AMBIENTE. Cina, a rischio il divieto del commercio di tigre. Allarme del WWF

Le lobbies affaristiche cinesi premono affinchè il governo nazionale annulli il divieto del commercio di tigre del 1993. Lo denuncia il report del WWF/TRAFFIC, il network internazionale creato da WWF e IUCN (Unione Mondiale per la Conservazione della Natura) per il monitoraggio del commercio di natura.
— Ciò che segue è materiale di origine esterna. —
(** C9.  [get_user_activity] on a listener whose table does not exist
    fails with the DatabaseError of pandas; the two queries over all
    listeners return an empty frame when the registry is empty (and no
    engine step fails). *)
Theorem history_of_unseen_listener (s : str) (st en start : option Z)
    (w : world) :
  (streams (view w) !! sql_fold (table_name_of (last_item (split_on colon s)))
   = None ->
   exists w', get_user_activity (JStr s) st en w
              = (Raise (PandasDatabaseError (py "Execution failed on sql")), w')) /\
  (user_tables (view w) = Some [] -> faults w = [] ->
   (exists w', get_all_user_activities start w = (Ok empty_frame, w')) /\
   (exists w', get_all_time_activity w = (Ok empty_frame, w'))).
Proof.
  split.
  - intros H. pose proof (get_user_activity_no_table s st en w H) as Hs.
    unfold spec in Hs.
    destruct (get_user_activity (JStr s) st en w) as [r w']. simpl in Hs.
    subst r. eauto.
  - intros Hr Hf. split.
    + unfold get_all_user_activities.
      match goal with
      | |- exists w', with_connection (fun conn => do cursor <- _; do entries <- _;
             if _ then _ else @?f entries conn) _ = _ =>
          pose proof (empty_registry_frame f w Hr Hf) as Hs
      end.
      unfold spec in Hs.
      match type of Hs with fst (?m w) = _ /\ _ => destruct (m w) as [r w'] end.
      destruct Hs as [Hs _]. simpl in Hs. subst r. eauto.
    + unfold get_all_time_activity.
      match goal with
      | |- exists w', with_connection (fun conn => do cursor <- _; do entries <- _;
             if _ then _ else @?f entries conn) _ = _ =>
          pose proof (empty_registry_frame f w Hr Hf) as Hs
      end.
      unfold spec in Hs.
      match type of Hs with fst (?m w) = _ /\ _ => destruct (m w) as [r w'] end.
      destruct Hs as [Hs _]. simpl in Hs. subst r. eauto.
Qed.

(** ** run_collection_loop *)


Lemma collection_pass_returns (interval : Z) (fetched : result (list json))
    (w : world) :
  fst (collection_pass interval fetched w) = Ok tt.
Proof.
  unfold collection_pass, try_except.
  match goal with |- context [let (_, _) := ?m w in _] => destruct (m w) as [[[]|e] w1] end;
    reflexivity.
Qed.


(** ** create_user_table *)

Lemma spec_retry_first {A} (delay : Z) (func : M A) (n : nat) (attempt : Z)
    (first : option exn) (w : world) (Q : result A -> world -> Prop) :
  spec func w (fun r w' =>
    match r with
    | Ok a => Q (Ok a) w'
    | Raise e =>
        if is_locked e
        then spec (retry_loop delay func n (attempt + 1) (Some e))
               (recycled (delay * 2 ^ attempt) w') Q
        else Q (Raise e) w'
    end) ->
  spec (retry_loop delay func (S n) attempt first) w Q.
Proof.
  unfold spec. cbn [retry_loop].
  destruct (func w) as [[a|e] w']; cbn [fst snd]; [auto|].
  destruct (is_locked e); [|auto].
  unfold bind. now rewrite back_off_recycled.
Qed.

Lemma view_clean (w : world) : tx w = None -> view w = disk w.
Proof. unfold view. now intros ->. Qed.

(** Runs the steps of a method body, closing the branches that clash with
    the state of the connection. *)
Ltac mrun := repeat (mstep; try dead).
La revoca del provvedimento consentirebbe il libero mercato delle parti di esemplari allevati in cattività, per l'impiego nella medicina tradizionale e nel confezionamento di abiti. "Annullare o facilitare l'attuale divieto di commercio della tigre in Cina – denuncia il report – significherebbe la condanna di tutte le specie feline in pericolo".

 

Attualmente sul pianeta vivono meno di 7.000 tigri in natura, mentre sono circa 9.000 quelle in cattività, la maggior parte negli Stati Uniti e in Cina. "Il divieto – sottolinea il rapporto – è stato essenziale per evitare l'estinzione della tigre, frenando la domanda del più grande consumatore al mondo di parti di tigre. In conformità con le risoluzioni della CITES (Convenzione sul commercio internazionale delle specie di flora e fauna selvatica in pericolo), il divieto ha praticamente eliminato il mercato nazionale per i prodotti di tigre nelle medicine tradizionali". "La tigre sopravvive oggi – commenta Steven Broad, direttore esecutivo di TRAFFIC – soprattutto grazie alla ferma azione della Cina. Revocare il divieto e consentire il commercio di prodotti di tigri allevate in cattività significherebbe aver sprecato tutti gli sforzi della Cina per la salvaguardia delle tigri selvatiche. Sarebbe una vera catastrofe per la conservazione della specie".

 

Il divieto sulla commercializzazione della tigre in Cina ha prodotto significativi effetti per la salvaguardia dell'animale, grazie a campagne di educazione pubblica, alla promozione di prodotti medicinali alternativi a quelli ottenuti con parti di tigre, ed a pene severe per chi infrangeva la legge. "Sondaggi clandestini effettuati da Traffic – afferma il WWF – hanno rilevato la scarsità di ossa di tigre in Cina. Meno del 3% dei 663 negozi di medicina e dei fornitori sostenevano di possederle, e la maggioranza era consapevole che le tigri erano protette e che il loro commercio fosse illegale".

 

Nonostante ciò occorre ancora fare molto. Un sondaggio di Traffic ha riscontrato 17 casi di vino che impiega ossa di tigre (vengono utilizzate come aromatizzanti) in vendita sui siti cinesi di aste, con un venditore che ne offriva 5.000 bottiglie. Cresce inoltre la domanda di pelli di grandi felini come abiti "status symbol", soprattutto nella regione autonoma cinese del Tibet, con circa il 3 % degli abitanti delle grandi città che sostengono di possedere indumenti di tigre o di leopardo, anche se sono a conoscenza della loro illegalità.

 

I sostenitori delle "fattorie della tigre" per l'allevamento in cattività su larga scala fanno pressione per la legalizzazione dei prodotti provenienti da queste strutture, che attualmente ospitano 4.000 tigri. "Consentire la ripresa del commercio di parti della tigre, pur sapendo che sono cresciute in cattività, porterebbe inevitabilmente ad un aumento della richiesta di tali prodotti", spiega Susan Lieberman, direttrice del Programma Specie del WWF. "Un mercato legale in Cina darebbe ai bracconieri di tutta l'Asia una possibilità di 'riciclare' le tigri uccise nelle zone selvagge, dato che i prodotti di tigri selvatiche e allevate non possono essere distinti sul mercato".

 

WWF e TRAFFIC chiedono al Governo cinese di mantenere il divieto del commercio su scala nazionale, rafforzando gli impegni per l'entrata in vigore di una legge contro il commercio illegale di tigri e di altri grandi felini asiatici (soprattutto delle pelli), di imporre una moratoria sull'allevamento delle tigri, di distruggere gli stock di carcasse di felini e di aumentare la consapevolezza del pubblico sul divieto attuale di commercio.